So here’s the recipe of my very own Badami Moorg before I forget. Some are deviations based on hindsight and the fact that I was initially cooking something else.

Prep: Grind 50 g of almonds in a processor and then blend in 250 m of milk in the processor

  • Heat 2 tablespoons of oil in a pressure pan. I use olive oil
  • Add a teaspoon of mustard seeds and curry leaves and wait till this crackles
  • Add 4 tablespoons of freshly ground onions or shallots
  • Let this brown. Add a tablespoon each of ginger and garlic pastes. Let this brown.
  • Add a kilo of chicken and two potatoes, halved
  • Add a tablespoon each of coriander and cumin powder, a teaspoon each of sugar and black pepper powder and salt
  • Stir till chicken takes on the colour of the spices and loses its pinkness
  • Add milk and almond mix and let the sauce boil
  • Add a tablespoon of whole garam masala
  • Close pressure pan. Keep flame on high and wait for 3 whistles. 

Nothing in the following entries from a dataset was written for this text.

(* ===== verification/Contacts.v ===== *)
(** * Contacts: ids, the XOR metric and the routing-table interface

    Models [src/close_nodes.rs]: node ids and keys, contacts, [xor_distance],
    [xor_distance_cmp], [leading_zeros], the tuning constants, and the
    [CloseNodes] trait as a type class.  [CloseNodesSpec] states what every
    routing table promises to its clients (the RPC client, the request
    handlers, the lookups); the files on the four tables discharge it. *)

From S2P Require Import Prelude Slices Machine.

(** ** Time *)

(** [std::time::Instant] and [Duration], in nanoseconds. *)
Abbreviation Instant := N (only parsing).
Abbreviation Duration := N (only parsing).
Definition from_millis (n : N) : Duration := (n * 1000000)%N.
Definition from_secs (n : N) : Duration := (n * 1000000000)%N.

(** [Instant::elapsed], which saturates at zero. *)
Definition elapsed (now stored : Instant) : Duration := (now - stored)%N.

(** ** Ids, addresses and contacts *)

Definition B : nat := 256.
Definition ID_BYTES : nat := B / 8.

Abbreviation NodeId := (array 32) (only parsing).
Abbreviation Key := (array 32) (only parsing).

(** [std::net::SocketAddr]. *)
Inductive SocketAddr : Type :=
  | V4 (ip : array 4) (port : u16)
  | V6 (ip : array 16) (port : u16) (flowinfo scope_id : u32).

#[export] Instance SocketAddr_eq_dec : EqDecision SocketAddr.
Proof. solve_decision. Defined.
#[export] Program Instance SocketAddr_countable : Countable SocketAddr :=
  inj_countable'
    (fun a => match a with
      | V4 ip p => inl (ip, p)
      | V6 ip p f s => inr (ip, p, f, s) end)
    (fun c => match c with
      | inl (ip, p) => V4 ip p
      | inr (ip, p, f, s) => V6 ip p f s end) _.
Next Obligation. by intros []. Qed.

Record Contact : Type := MkContact {
  id : NodeId;
  address : SocketAddr
}.

#[export] Instance Contact_eq_dec : EqDecision Contact.
Proof. solve_decision. Defined.
#[export] Program Instance Contact_countable : Countable Contact :=
  inj_countable' (fun c => (id c, address c)) (fun p => MkContact p.1 p.2) _.
Next Obligation. by intros []. Qed.

(** Kademlia's replication parameter. *)
Definition K : nat := 10.

(** ** The XOR metric *)

Definition xor_distance (id target : NodeId) : NodeId := array_zip bxor id target.

Definition xor_distance_cmp (a b target : NodeId) : comparison :=
  lex_cmp (zip_with bxor (elems a) (elems target)) (zip_with bxor (elems b) (elems target)).

Fixpoint leading_zeros_from (zeros : nat) (l : bytes) : nat :=
  match l with
  | [] => zeros
  | byte :: l =>
      if bool_decide (byte <> x00) then zeros + byte_leading_zeros byte
      else leading_zeros_from (zeros + 8) l
  end.

Definition leading_zeros (id : NodeId) : nat := leading_zeros_from 0 (elems id).

(** ** Tuning constants *)

Definition ROUTING_BUCKETS : nat := B.
Definition SIBLINGS : nat := K.
Definition CACHE_TTL : Duration := from_millis 500.
Definition CACHE_CAPACITY : nat := 64.

(** ** The value of an id *)

Definition id_val (a : NodeId) : N := be_val (elems a).

Lemma id_val_inj a b : id_val a = id_val b -> a = b.
Proof. intros H. apply array_eq, be_val_inj; [by rewrite !array_length|done]. Qed.

Lemma id_val_lt a : (id_val a < 2 ^ 256)%N.
Proof.
  unfold id_val. pose proof (be_val_lt (elems a)) as H. by rewrite array_length in H.
Qed.

Lemma id_val_xor a b : id_val (xor_distance a b) = N.lxor (id_val a) (id_val b).
Proof. unfold id_val. simpl. apply be_val_xor. by rewrite !array_length. Qed.

(** [xor_distance_cmp] compares the numeric XOR distances. *)
Lemma xor_distance_cmp_val a b t :
  xor_distance_cmp a b t =
  N.compare (N.lxor (id_val a) (id_val t)) (N.lxor (id_val b) (id_val t)).
Proof.
  unfold xor_distance_cmp. rewrite lex_cmp_be_val.
  - unfold id_val. by rewrite !be_val_xor by by rewrite !array_length.
  - by rewrite !length_zip_with, !array_length.
Qed.

Lemma xor_distance_cmp_eq a b t : xor_distance_cmp a b t = Eq <-> a = b.
Proof.
  rewrite xor_distance_cmp_val, N.compare_eq_iff. split; [|by intros ->].
  intros H. apply id_val_inj. apply (f_equal (fun x => N.lxor x (id_val t))) in H.
  by rewrite !N.lxor_assoc, !N.lxor_nilpotent, !N.lxor_0_r in H.
Qed.

(** Contacts by distance to [t], the order of every [sort_by] in the code. *)
Definition by_distance (t : NodeId) (a b : Contact) : comparison :=
  xor_distance_cmp (id a) (id b) t.

#[export] Instance by_distance_total t : TotalCmp (by_distance t).
Proof.
  unfold by_distance. split.
  - intros x. rewrite xor_distance_cmp_val. by apply N.compare_refl.
  - intros x y. rewrite !xor_distance_cmp_val. by apply N.compare_antisym.
  - intros x y z. rewrite !xor_distance_cmp_val, !N.compare_ngt_iff. lia.
Qed.

(** [dedup_by(|a, b| a.id == b.id)] and [dedup_by_key(|c| c.id)]. *)
Definition same_id (a b : Contact) : bool := bool_decide (id a = id b).

Lemma same_id_spec t a b : same_id a b = true <-> by_distance t a b = Eq.
Proof.
  unfold same_id, by_distance. by rewrite bool_decide_eq_true, xor_distance_cmp_eq.
Qed.

Definition sort_by_distance (t : NodeId) : list Contact -> list Contact := sort_by (by_distance t).

(** [sort_by(xor_distance_cmp(.., t)); dedup_by_key(id); truncate(k)]. *)
Definition closest_to (t : NodeId) (k : nat) (l : list Contact) : list Contact :=
  closest (by_distance t) same_id k l.

(** [a] is at most as far from [t] as [b]; strictly nearer. *)
Abbreviation near_le t := (cle (by_distance t)) (only parsing).
Abbreviation near_lt t := (clt (by_distance t)) (only parsing).

Lemma near_lt_ids t a b : near_lt t a b -> id a <> id b.
Proof.
  unfold clt, by_distance. intros H Heq. rewrite Heq in H.
  assert (xor_distance_cmp (id b) (id b) t = Eq) by by apply xor_distance_cmp_eq.
  congruence.
Qed.

Lemma near_lt_val t a b :
  near_lt t a b <->
  (id_val (xor_distance (id a) t) < id_val (xor_distance (id b) t))%N.
Proof. unfold clt, by_distance. by rewrite xor_distance_cmp_val, !id_val_xor. Qed.

(** ** Leading zeros *)

Lemma size_le_iff v k : (N.size v <= k <-> v < 2 ^ k)%N.
Proof.
  split; intros H.
  - eapply N.lt_le_trans; [apply N.size_gt|]. by apply N.pow_le_mono_r.
  - destruct (N.le_gt_cases (N.size v) k) as [?|Hk]; [done|exfalso].
    destruct (N.eq_dec v 0%N) as [->|Hv]; [simpl in Hk; lia|].
    rewrite N.size_log2 in Hk by done.
    assert (2 ^ k <= 2 ^ N.log2 v)%N by (apply N.pow_le_mono_r; lia).
    pose proof (N.log2_spec v ltac:(lia)). lia.
Qed.

Lemma leading_zeros_from_size z l :
  (N.of_nat (leading_zeros_from z l) =
   N.of_nat z + (8 * N.of_nat (length l) - N.size (be_val l)))%N.
Proof.
  revert z. induction l as [|b l IH]; intros z; simpl; [lia|].
  rewrite be_val_cons. case_bool_decide as Hb.
  - assert (Byte.to_N b <> 0%N) as Hb0.
    { intros H. apply Hb, to_N_inj. by rewrite H. }
    pose proof (byte_lt b) as Hlt. pose proof (be_val_lt l) as Hl.
    assert (256 ^ N.of_nat (length l) = 2 ^ (8 * N.of_nat (length l)))%N as Hp
      by (rewrite N.pow_mul_r; done).
    rewrite Hp in *. set (n := N.of_nat (length l)) in *.
    rewrite (N.size_log2 (_ + _)) by nia.
    assert (N.log2 (Byte.to_N b * 2 ^ (8 * n) + be_val l) = N.log2 (Byte.to_N b) + 8 * n)%N as ->.
    { apply N.log2_unique; [lia|]. pose proof (N.log2_spec (Byte.to_N b) ltac:(lia)) as [H1 H2].
      rewrite N.pow_succ_r' in *. rewrite !N.pow_add_r. split; nia. }
    unfold byte_leading_zeros. rewrite (N.size_log2 (Byte.to_N b)) by done.
    assert (N.log2 (Byte.to_N b) < 8)%N by (apply N.log2_lt_pow2; [lia|done]). lia.
  - subst b. rewrite IH.
    assert (N.size (be_val l) <= 8 * N.of_nat (length l))%N.
    { apply size_le_iff. rewrite N.pow_mul_r. apply be_val_lt. }
    change (Byte.to_N x00) with 0%N. rewrite N.mul_0_l, N.add_0_l. lia.
Qed.

Lemma leading_zeros_size a : (N.of_nat (leading_zeros a) = 256 - N.size (id_val a))%N.
Proof.
  unfold leading_zeros. rewrite leading_zeros_from_size, array_length. unfold id_val. lia.
Qed.

Lemma leading_zeros_le a : leading_zeros a <= 256.
Proof. pose proof (leading_zeros_size a). lia. Qed.

(** [n] leading zeros means a value below [2^(256-n)]. *)
Lemma leading_zeros_ge a n : n <= 256 -> n <= leading_zeros a <-> (id_val a < 2 ^ (256 - N.of_nat n))%N.
Proof.
  intros Hn. rewrite <- size_le_iff. pose proof (leading_zeros_size a).
  pose proof (proj2 (size_le_iff (id_val a) 256) (id_val_lt a)). lia.
Qed.

(** Two ids share their first [n] bits. *)
Definition shares_prefix (n : nat) (a b : NodeId) : Prop :=
  N.shiftr (id_val a) (256 - N.of_nat n) = N.shiftr (id_val b) (256 - N.of_nat n).

Lemma shared_prefix a b n :
  n <= 256 -> n <= leading_zeros (xor_distance a b) <-> shares_prefix n a b.
Proof.
  intros Hn. rewrite leading_zeros_ge by done. unfold shares_prefix.
  rewrite id_val_xor. set (m := (256 - N.of_nat n)%N).
  rewrite <- (N.lxor_eq_0_iff (N.shiftr _ _)), <- N.shiftr_lxor, N.shiftr_div_pow2.
  split; intros H; [by apply N.div_small|].
  apply N.div_small_iff in H; [done|by apply N.pow_nonzero].
Qed.

#[export] Instance shares_prefix_equiv n : Equivalence (shares_prefix n).
Proof. unfold shares_prefix. split; [done|by intros ??|]. intros a b c -> ->. done. Qed.

Lemma shares_prefix_mono m n a b : m <= n -> n <= 256 -> shares_prefix n a b -> shares_prefix m a b.
Proof. intros ??. rewrite <- !shared_prefix by lia. lia. Qed.

(** Two ids that leave a third one at the same bit agree on that bit. *)
Lemma shares_prefix_branch n a b c :
  n < 256 -> shares_prefix n a c -> shares_prefix n b c ->
  ~ shares_prefix (S n) a c -> ~ shares_prefix (S n) b c -> shares_prefix (S n) a b.
Proof.
  intros Hn. unfold shares_prefix. replace (256 - N.of_nat n)%N with (256 - N.of_nat (S n) + 1)%N by lia.
  rewrite <- !N.shiftr_shiftr. set (m := (256 - N.of_nat (S n))%N).
  rewrite !(N.shiftr_div_pow2 (N.shiftr _ _) 1). change (2 ^ 1)%N with 2%N.
  generalize (N.shiftr (id_val a) m) (N.shiftr (id_val b) m) (N.shiftr (id_val c) m).
  assert (forall x, x = 2 * (x / 2) + x mod 2 /\ x mod 2 < 2)%N as Hdiv
    by (intros x; split; [apply N.div_mod'|by apply N.mod_lt]).
  intros x y z. destruct (Hdiv x), (Hdiv y), (Hdiv z).
  generalize dependent (x / 2)%N; generalize dependent (y / 2)%N; generalize dependent (z / 2)%N.
  generalize dependent (x mod 2)%N; generalize dependent (y mod 2)%N; generalize dependent (z mod 2)%N.
  intros. lia.
Qed.

(** Sharing a longer prefix with [t] is being nearer to it. *)
Lemma shares_prefix_near n t a b :
  n <= 256 -> shares_prefix n (id a) t -> ~ shares_prefix n (id b) t -> near_lt t a b.
Proof.
  intros Hn. rewrite <- !shared_prefix by done. rewrite !leading_zeros_ge by done.
  rewrite near_lt_val. lia.
Qed.

(** ** The routing-table interface *)

(** The [CloseNodes] trait.  A query may change the table (a cache does), so
    it is stateful; time is passed to it.  The lazy [contacts_iter] is a
    sequence of chunks, each read off the table when the walk reaches it. *)
Class CloseNodes (A : Type) := {
  close_nodes : Instant -> NodeId -> M A (list Contact);
  maybe_add_contact : Contact -> A -> A;
  remove_contact : Contact -> A -> A;
  contacts_chunks : A -> list (A -> list Contact)
}.

(** [contacts_iter] on a table that does not change meanwhile. *)
Definition contacts_iter {A} `{CloseNodes A} (a : A) : list Contact :=
  mjoin ((fun chunk => chunk a) <$> contacts_chunks a).

(** What a routing table promises its clients. *)
Class CloseNodesSpec (A : Type) `{CloseNodes A} := {
  cn_inv : A -> Prop;
  cn_inv_query now t a : cn_inv a -> cn_inv (close_nodes now t a).2;
  cn_inv_add c a : cn_inv a -> cn_inv (maybe_add_contact c a);
  cn_inv_remove c a : cn_inv a -> cn_inv (remove_contact c a);
  cn_query_length now t a : cn_inv a -> length (close_nodes now t a).1 <= K;
  cn_query_sorted now t a : cn_inv a -> StronglySorted (near_le t) (close_nodes now t a).1;
  cn_query_iter now t a : contacts_iter (close_nodes now t a).2 = contacts_iter a;
  cn_add_iter c a x :
    x ∈ contacts_iter (maybe_add_contact c a) -> x = c \/ x ∈ contacts_iter a;
  cn_remove_iter c a x : x ∈ contacts_iter (remove_contact c a) -> x ∈ contacts_iter a;
  cn_remove_keeps c a x : x ∈ contacts_iter a -> x <> c -> x ∈ contacts_iter (remove_contact c a)
}.
#[export] Hint Resolve cn_inv_query cn_inv_add cn_inv_remove : kad.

  • Then let it simmer for ten minutes
  • Switch off the gas and don’t open the cooker’s lid. Let the chicken cook in its own steam
  • The end result is a really creamy chicken dish, exploding with flavours with potatoes as soft as a chubby baby’s cheeks. Add red chillies or green chillies in the beginning if your wife doesn’t have a bad throat. 
  • I ate this with plane rice. K had it with roti. Both worked pretty well.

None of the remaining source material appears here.